Part 2 detailed the life of up and coming savant Daniel T., who will soon be the next Kim Peeks. DT's claim to fame is his ability to see numbers as shapes and colours. It doesn't hurt that he can recite the first 25,000 digits of Pi. Unlike Kim and other savants, DT is also autistic, but mildly enough to adapt socially and not seem so out of place. Although it is telling that someone of his intellect and brainpower cannot score chicks at 26.
And to round up the day's theme of geniuses, Stephen Hawking finally found the balls (likely with the aid of a nurse) to divorce his second wife, who happened to be a former nurse of his.

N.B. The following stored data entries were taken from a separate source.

(** * Growatt solar dashboard proxy: session, cache and normalisation logic

    A shallow embedding of the Node server of the repository and the proofs
    of its specified properties.  The server exists in two listings:

    - [ServerTs]: the TypeScript server, second half of [src/public/app.js]
      (lines 209-886);
    - [ServerJs]: the older [server.js], kept in
      [src/solar/Soalr-main/README.md] (lines 141-782).

    The two listings differ in three functions only ([safeJson],
    [withSessionRetry], [getStorageData]); the embedding carries a [Variant]
    and branches on it in exactly these three places.

    Layout: the JavaScript values and built-ins the server calls (module
    [JS]), MD5 (module [MD5]), the server itself (section [Server]), then
    the theorems. *)

From Stdlib Require Import ZArith NArith List String Ascii Bool Lia.
From Stdlib Require Import Floats.SpecFloat.
Import ListNotations.

Set Warnings "-register-all".

(* ================================================================== *)
(** * The JavaScript run-time the server relies on *)
(* ================================================================== *)

Module JS.

Local Open Scope string_scope.

(** ** Text

    A JavaScript string is modelled by its UTF-8 bytes.  Searching for and
    cutting at ASCII characters, which is all the server does with
    response text, is the same on both representations. *)

Definition codes (s : string) : list N :=
  map N_of_ascii (list_ascii_of_string s).

Definition text (l : list N) : string :=
  string_of_list_ascii (map ascii_of_N l).

(** The double-quote character, as a one-character string. *)
Definition dq : string := String (ascii_of_N 34) EmptyString.

(** [s.startsWith(p)] *)
Definition startsWith (s p : string) : bool := prefix p s.

(** [s.includes(sub)] *)
Fixpoint includes (s sub : string) : bool :=
  prefix sub s ||
  match s with
  | EmptyString => false
  | String _ rest => includes rest sub
  end.

(** [s.indexOf(c)] for a single character; [None] stands for -1. *)
Fixpoint indexOf (s : string) (c : ascii) : option nat :=
  match s with
  | EmptyString => None
  | String a rest =>
      if Ascii.eqb a c then Some 0 else option_map S (indexOf rest c)
  end.

(** [s.lastIndexOf(c)] for a single character; [None] stands for -1. *)
Fixpoint lastIndexOf (s : string) (c : ascii) : option nat :=
  match s with
  | EmptyString => None
  | String a rest =>
      match lastIndexOf rest c with
      | Some i => Some (S i)
      | None => if Ascii.eqb a c then Some 0 else None
      end
  end.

While I would usually find someone who writes books entitled History of Time rather pretentious, I sympathize with Hawking who by all accounts has been a victim of some vicious abuse, and some very tough luck.
Which leads me to think that maybe it's not so bad that it's taken me a full 18 months to grasp the finer points of protein folding. That the further away I am from appearing in the likes of Nature and Science, the less likely that my brain is wired like some alien termite farm. Perhaps I should be thankful at how merely ordinary I am actually am.